Dataset entries
▼

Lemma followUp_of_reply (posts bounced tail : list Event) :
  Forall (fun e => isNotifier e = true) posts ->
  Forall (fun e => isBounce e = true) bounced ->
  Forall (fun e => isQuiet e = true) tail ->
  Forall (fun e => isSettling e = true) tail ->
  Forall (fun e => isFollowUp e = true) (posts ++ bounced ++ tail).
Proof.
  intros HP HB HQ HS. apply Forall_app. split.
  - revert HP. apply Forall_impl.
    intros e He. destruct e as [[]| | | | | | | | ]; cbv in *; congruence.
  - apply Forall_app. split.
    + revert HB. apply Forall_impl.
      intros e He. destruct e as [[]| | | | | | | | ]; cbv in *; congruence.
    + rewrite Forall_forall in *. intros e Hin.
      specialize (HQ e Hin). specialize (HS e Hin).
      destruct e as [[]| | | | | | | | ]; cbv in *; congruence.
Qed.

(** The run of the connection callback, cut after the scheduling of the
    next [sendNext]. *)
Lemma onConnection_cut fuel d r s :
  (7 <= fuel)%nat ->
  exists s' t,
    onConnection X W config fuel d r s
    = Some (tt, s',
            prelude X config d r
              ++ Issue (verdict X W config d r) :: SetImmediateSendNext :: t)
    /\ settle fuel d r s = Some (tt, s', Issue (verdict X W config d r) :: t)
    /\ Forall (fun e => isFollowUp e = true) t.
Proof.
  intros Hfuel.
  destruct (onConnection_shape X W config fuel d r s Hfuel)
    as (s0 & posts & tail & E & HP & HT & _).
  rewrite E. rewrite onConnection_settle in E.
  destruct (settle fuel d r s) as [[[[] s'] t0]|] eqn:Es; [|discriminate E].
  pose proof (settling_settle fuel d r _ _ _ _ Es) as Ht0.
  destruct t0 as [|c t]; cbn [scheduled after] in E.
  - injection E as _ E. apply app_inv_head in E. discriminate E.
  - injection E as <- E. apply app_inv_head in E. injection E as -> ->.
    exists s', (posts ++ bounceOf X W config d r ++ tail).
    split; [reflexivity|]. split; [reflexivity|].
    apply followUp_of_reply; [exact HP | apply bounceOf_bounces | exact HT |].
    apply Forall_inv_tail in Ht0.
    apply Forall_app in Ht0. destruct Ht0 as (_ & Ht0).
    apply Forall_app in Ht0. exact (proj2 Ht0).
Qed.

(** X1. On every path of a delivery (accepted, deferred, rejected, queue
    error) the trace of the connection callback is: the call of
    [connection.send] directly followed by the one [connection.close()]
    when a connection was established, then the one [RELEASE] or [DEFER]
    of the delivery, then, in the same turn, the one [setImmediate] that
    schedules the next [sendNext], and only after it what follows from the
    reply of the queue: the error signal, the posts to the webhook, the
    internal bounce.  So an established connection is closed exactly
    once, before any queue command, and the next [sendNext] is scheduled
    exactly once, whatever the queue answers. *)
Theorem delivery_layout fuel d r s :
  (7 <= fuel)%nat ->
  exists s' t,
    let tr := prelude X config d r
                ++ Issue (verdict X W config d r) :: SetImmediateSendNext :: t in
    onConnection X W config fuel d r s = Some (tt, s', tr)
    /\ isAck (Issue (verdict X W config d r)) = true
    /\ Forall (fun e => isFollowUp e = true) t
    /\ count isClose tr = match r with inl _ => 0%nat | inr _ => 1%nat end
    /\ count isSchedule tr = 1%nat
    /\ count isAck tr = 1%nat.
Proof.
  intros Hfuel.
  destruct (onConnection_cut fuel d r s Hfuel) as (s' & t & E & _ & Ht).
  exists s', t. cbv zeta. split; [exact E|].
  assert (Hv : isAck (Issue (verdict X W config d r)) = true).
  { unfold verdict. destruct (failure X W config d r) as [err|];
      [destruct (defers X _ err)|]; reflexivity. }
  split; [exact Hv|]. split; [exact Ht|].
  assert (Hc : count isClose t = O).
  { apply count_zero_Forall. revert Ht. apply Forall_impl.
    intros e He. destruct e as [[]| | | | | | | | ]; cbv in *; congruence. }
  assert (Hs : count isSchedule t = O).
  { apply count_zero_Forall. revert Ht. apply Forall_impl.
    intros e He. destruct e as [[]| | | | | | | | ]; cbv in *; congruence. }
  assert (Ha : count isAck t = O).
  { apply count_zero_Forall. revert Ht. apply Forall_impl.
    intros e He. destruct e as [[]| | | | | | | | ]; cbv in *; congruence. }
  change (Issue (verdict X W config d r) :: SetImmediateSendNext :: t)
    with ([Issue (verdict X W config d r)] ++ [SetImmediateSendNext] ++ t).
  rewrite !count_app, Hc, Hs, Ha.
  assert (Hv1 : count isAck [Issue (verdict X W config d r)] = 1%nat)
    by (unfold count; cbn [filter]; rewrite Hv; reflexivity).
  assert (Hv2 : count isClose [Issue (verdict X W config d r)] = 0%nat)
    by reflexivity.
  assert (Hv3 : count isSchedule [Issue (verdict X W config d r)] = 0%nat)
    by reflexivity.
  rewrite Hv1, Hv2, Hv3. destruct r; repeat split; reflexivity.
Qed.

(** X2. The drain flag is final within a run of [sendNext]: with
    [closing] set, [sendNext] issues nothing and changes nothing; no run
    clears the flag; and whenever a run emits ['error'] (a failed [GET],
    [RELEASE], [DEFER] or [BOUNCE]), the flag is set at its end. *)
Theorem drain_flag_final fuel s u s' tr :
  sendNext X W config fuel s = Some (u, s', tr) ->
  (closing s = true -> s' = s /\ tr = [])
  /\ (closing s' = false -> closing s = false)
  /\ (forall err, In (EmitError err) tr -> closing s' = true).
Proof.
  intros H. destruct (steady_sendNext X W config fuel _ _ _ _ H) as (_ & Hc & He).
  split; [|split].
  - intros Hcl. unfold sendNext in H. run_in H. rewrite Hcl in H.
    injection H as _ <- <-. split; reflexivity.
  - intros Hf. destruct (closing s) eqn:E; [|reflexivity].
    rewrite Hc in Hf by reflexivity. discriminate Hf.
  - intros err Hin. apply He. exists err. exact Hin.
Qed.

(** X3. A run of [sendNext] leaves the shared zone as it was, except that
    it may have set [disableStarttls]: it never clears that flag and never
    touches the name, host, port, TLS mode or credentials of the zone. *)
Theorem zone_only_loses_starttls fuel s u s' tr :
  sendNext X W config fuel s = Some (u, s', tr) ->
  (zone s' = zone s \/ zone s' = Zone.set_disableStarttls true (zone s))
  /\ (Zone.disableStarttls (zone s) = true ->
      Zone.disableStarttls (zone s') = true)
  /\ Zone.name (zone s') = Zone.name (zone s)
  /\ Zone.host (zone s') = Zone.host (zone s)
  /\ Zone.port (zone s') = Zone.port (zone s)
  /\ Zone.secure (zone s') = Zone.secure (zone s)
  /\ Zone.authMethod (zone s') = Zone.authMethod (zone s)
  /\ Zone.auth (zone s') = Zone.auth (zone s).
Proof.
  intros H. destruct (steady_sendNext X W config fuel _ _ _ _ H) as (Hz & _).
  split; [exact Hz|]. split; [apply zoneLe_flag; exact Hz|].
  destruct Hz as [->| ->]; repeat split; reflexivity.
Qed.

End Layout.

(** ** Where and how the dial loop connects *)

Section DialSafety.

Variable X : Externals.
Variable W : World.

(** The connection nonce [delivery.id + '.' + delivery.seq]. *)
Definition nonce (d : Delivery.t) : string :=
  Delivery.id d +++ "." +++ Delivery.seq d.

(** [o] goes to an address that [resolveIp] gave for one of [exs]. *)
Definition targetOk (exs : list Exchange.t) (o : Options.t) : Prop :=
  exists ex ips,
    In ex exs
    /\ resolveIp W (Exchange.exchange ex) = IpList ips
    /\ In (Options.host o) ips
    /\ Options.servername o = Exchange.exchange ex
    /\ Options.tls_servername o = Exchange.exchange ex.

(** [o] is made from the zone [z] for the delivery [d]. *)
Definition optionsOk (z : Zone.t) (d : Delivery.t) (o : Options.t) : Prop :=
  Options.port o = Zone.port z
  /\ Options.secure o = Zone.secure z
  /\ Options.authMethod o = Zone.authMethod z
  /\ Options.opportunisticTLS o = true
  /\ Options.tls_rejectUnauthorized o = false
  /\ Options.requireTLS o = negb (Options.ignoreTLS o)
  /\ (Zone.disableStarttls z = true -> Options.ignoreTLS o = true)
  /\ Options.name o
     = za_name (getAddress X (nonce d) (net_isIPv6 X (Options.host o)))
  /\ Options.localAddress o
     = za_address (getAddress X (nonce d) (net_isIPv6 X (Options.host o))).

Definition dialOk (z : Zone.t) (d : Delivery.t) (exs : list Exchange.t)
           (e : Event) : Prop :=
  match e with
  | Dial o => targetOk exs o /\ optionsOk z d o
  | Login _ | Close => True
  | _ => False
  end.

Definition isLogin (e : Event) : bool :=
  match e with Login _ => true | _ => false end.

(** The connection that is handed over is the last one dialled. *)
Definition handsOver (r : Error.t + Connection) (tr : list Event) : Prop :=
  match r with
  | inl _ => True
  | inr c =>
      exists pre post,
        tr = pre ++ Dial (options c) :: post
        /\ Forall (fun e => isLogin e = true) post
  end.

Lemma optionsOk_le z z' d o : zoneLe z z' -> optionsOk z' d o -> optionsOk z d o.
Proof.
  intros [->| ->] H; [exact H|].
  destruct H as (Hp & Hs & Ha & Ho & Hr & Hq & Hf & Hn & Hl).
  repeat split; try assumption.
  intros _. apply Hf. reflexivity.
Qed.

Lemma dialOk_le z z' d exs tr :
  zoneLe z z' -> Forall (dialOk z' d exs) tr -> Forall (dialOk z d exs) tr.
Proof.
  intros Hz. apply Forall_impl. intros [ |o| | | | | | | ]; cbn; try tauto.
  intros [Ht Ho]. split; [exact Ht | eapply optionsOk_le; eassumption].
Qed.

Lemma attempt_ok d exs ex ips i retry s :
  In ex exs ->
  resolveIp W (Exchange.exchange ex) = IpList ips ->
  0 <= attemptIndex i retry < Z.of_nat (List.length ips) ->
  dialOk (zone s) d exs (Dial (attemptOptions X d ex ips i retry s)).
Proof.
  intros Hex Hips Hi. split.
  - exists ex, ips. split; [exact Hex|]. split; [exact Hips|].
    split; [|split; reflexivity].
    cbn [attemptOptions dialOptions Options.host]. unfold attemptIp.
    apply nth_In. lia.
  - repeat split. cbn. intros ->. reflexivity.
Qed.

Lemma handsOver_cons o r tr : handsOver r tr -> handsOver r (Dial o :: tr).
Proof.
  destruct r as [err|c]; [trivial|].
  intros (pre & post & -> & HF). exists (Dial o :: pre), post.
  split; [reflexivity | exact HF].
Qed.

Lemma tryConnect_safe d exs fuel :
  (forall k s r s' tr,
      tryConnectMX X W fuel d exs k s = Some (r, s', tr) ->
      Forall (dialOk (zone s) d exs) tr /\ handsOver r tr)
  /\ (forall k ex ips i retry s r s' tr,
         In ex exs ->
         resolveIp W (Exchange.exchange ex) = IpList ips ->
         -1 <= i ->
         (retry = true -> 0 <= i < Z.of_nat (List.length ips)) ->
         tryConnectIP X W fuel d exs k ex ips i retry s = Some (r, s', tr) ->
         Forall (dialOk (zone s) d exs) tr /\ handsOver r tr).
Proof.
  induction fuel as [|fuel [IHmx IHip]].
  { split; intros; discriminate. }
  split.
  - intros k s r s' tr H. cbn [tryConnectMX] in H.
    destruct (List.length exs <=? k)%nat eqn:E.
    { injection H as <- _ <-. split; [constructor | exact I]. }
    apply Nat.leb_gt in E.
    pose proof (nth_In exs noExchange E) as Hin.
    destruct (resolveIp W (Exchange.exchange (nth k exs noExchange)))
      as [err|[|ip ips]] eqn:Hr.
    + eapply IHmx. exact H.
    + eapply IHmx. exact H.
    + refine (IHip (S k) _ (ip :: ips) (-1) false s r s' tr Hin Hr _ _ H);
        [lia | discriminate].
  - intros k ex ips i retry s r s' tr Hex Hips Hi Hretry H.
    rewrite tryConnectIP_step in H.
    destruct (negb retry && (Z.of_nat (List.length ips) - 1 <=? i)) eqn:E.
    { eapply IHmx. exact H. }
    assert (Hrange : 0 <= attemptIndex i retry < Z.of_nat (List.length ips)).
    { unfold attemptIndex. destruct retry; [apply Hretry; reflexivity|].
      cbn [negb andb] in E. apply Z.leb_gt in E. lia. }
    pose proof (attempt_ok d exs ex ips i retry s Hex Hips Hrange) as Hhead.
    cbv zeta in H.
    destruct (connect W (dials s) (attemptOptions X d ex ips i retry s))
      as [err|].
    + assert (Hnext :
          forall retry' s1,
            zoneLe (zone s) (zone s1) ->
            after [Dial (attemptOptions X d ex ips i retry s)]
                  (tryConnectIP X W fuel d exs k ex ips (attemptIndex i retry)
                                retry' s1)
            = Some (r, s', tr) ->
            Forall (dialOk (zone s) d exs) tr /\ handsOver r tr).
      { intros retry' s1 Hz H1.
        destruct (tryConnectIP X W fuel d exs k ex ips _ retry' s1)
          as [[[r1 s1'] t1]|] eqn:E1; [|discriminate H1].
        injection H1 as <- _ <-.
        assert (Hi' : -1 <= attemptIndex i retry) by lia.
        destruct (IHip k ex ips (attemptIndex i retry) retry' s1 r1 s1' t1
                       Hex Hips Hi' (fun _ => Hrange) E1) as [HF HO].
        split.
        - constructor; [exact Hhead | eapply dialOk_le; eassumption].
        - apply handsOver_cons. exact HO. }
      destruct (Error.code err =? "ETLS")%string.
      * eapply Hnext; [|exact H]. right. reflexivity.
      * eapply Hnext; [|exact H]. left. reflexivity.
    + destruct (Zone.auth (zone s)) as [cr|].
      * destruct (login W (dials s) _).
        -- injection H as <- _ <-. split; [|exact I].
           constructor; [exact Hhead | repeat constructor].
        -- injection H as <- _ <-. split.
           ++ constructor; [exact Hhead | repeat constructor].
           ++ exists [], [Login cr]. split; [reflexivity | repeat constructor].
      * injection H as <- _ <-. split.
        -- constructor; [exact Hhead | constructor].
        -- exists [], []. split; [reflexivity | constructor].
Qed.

▲
▼

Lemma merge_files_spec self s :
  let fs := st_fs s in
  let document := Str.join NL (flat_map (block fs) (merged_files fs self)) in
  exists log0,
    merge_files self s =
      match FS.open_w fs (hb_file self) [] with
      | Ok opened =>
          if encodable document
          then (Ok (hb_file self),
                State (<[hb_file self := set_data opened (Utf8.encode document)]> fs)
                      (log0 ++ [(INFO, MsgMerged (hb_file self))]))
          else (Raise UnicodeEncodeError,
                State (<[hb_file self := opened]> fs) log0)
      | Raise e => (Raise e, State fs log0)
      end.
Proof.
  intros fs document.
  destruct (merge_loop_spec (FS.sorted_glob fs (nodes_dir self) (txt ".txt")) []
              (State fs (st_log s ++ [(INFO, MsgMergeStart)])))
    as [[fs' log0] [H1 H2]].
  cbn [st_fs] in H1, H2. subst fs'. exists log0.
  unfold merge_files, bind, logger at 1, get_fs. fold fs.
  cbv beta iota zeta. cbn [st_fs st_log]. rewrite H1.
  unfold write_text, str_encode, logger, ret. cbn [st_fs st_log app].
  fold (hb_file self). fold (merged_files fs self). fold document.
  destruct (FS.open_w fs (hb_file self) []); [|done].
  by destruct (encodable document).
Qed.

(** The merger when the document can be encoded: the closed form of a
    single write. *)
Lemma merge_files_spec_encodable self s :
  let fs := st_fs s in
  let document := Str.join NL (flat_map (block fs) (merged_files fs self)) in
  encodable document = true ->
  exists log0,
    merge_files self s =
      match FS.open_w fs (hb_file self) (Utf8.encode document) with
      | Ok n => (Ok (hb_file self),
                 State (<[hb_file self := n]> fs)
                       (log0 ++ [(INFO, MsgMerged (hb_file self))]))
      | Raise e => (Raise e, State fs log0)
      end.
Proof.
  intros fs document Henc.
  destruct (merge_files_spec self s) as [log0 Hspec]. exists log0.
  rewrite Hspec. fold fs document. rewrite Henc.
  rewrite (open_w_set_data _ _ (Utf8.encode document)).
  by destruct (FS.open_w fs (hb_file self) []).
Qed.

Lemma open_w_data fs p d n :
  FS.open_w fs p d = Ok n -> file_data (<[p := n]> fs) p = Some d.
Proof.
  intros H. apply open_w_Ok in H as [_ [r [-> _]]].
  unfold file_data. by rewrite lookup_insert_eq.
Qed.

▲
▼

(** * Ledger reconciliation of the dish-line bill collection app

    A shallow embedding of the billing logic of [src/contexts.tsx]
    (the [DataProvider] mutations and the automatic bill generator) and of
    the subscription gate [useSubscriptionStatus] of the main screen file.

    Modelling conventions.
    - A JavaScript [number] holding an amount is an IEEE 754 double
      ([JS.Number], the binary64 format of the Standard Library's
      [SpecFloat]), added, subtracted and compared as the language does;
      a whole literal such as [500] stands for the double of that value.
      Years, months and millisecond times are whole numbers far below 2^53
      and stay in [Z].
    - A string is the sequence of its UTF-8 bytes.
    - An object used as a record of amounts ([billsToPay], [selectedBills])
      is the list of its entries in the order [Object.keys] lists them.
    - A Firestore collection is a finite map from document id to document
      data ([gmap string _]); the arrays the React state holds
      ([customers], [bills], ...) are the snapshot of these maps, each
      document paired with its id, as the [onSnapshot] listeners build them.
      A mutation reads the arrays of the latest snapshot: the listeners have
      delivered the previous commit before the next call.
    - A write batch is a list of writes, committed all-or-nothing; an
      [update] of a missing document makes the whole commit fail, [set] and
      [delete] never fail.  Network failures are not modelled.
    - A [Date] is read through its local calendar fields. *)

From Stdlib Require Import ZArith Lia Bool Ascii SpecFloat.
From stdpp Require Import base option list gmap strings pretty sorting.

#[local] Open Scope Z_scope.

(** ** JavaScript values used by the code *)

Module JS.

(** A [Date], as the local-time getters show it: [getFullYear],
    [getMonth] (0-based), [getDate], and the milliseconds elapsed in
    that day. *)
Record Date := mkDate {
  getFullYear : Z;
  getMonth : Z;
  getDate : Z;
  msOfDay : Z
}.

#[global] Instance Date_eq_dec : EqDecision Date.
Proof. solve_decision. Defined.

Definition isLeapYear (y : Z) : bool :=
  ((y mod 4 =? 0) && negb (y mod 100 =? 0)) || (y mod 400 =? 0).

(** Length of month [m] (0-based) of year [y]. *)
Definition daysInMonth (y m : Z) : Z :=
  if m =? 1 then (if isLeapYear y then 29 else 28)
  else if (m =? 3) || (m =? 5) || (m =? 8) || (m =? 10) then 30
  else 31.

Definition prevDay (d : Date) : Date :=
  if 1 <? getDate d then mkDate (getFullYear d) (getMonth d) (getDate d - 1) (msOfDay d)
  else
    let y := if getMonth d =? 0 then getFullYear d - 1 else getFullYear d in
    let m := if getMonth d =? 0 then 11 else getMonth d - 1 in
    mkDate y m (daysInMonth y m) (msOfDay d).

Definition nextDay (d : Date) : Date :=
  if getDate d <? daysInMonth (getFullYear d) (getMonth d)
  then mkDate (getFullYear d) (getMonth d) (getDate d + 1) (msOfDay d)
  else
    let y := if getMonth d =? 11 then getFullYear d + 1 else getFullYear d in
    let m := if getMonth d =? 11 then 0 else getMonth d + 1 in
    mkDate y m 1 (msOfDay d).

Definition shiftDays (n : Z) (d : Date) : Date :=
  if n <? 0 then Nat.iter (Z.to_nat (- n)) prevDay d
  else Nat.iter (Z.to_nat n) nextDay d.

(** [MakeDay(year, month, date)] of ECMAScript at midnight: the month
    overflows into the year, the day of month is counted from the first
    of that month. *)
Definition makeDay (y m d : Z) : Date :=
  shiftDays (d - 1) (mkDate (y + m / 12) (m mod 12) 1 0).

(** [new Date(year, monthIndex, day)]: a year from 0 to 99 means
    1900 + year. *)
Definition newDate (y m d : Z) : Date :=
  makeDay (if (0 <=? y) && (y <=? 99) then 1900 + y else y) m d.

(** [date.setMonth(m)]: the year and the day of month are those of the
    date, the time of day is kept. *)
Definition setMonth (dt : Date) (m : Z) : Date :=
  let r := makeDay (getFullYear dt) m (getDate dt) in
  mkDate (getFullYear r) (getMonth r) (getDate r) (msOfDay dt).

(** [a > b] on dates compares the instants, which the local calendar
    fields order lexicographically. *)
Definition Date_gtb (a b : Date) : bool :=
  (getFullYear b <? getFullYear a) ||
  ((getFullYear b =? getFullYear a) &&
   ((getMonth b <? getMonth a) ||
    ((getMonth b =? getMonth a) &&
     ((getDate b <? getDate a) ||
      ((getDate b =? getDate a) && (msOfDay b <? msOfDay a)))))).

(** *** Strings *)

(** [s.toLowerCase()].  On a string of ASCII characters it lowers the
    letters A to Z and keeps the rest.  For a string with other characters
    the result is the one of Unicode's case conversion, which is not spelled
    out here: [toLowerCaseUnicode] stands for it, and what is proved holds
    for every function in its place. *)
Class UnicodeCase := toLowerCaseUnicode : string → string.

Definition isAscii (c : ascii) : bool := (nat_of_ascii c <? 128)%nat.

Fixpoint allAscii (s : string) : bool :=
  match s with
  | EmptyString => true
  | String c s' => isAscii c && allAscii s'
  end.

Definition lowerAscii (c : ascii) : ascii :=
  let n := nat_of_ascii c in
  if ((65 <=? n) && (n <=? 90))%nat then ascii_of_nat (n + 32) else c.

▲

Scan the records above for the word "nonce". Copy each line that has it.

(** The connection nonce [delivery.id + '.' + delivery.seq]. *)
Definition nonce (d : Delivery.t) : string :=
     = za_name (getAddress X (nonce d) (net_isIPv6 X (Options.host o)))
     = za_address (getAddress X (nonce d) (net_isIPv6 X (Options.host o))).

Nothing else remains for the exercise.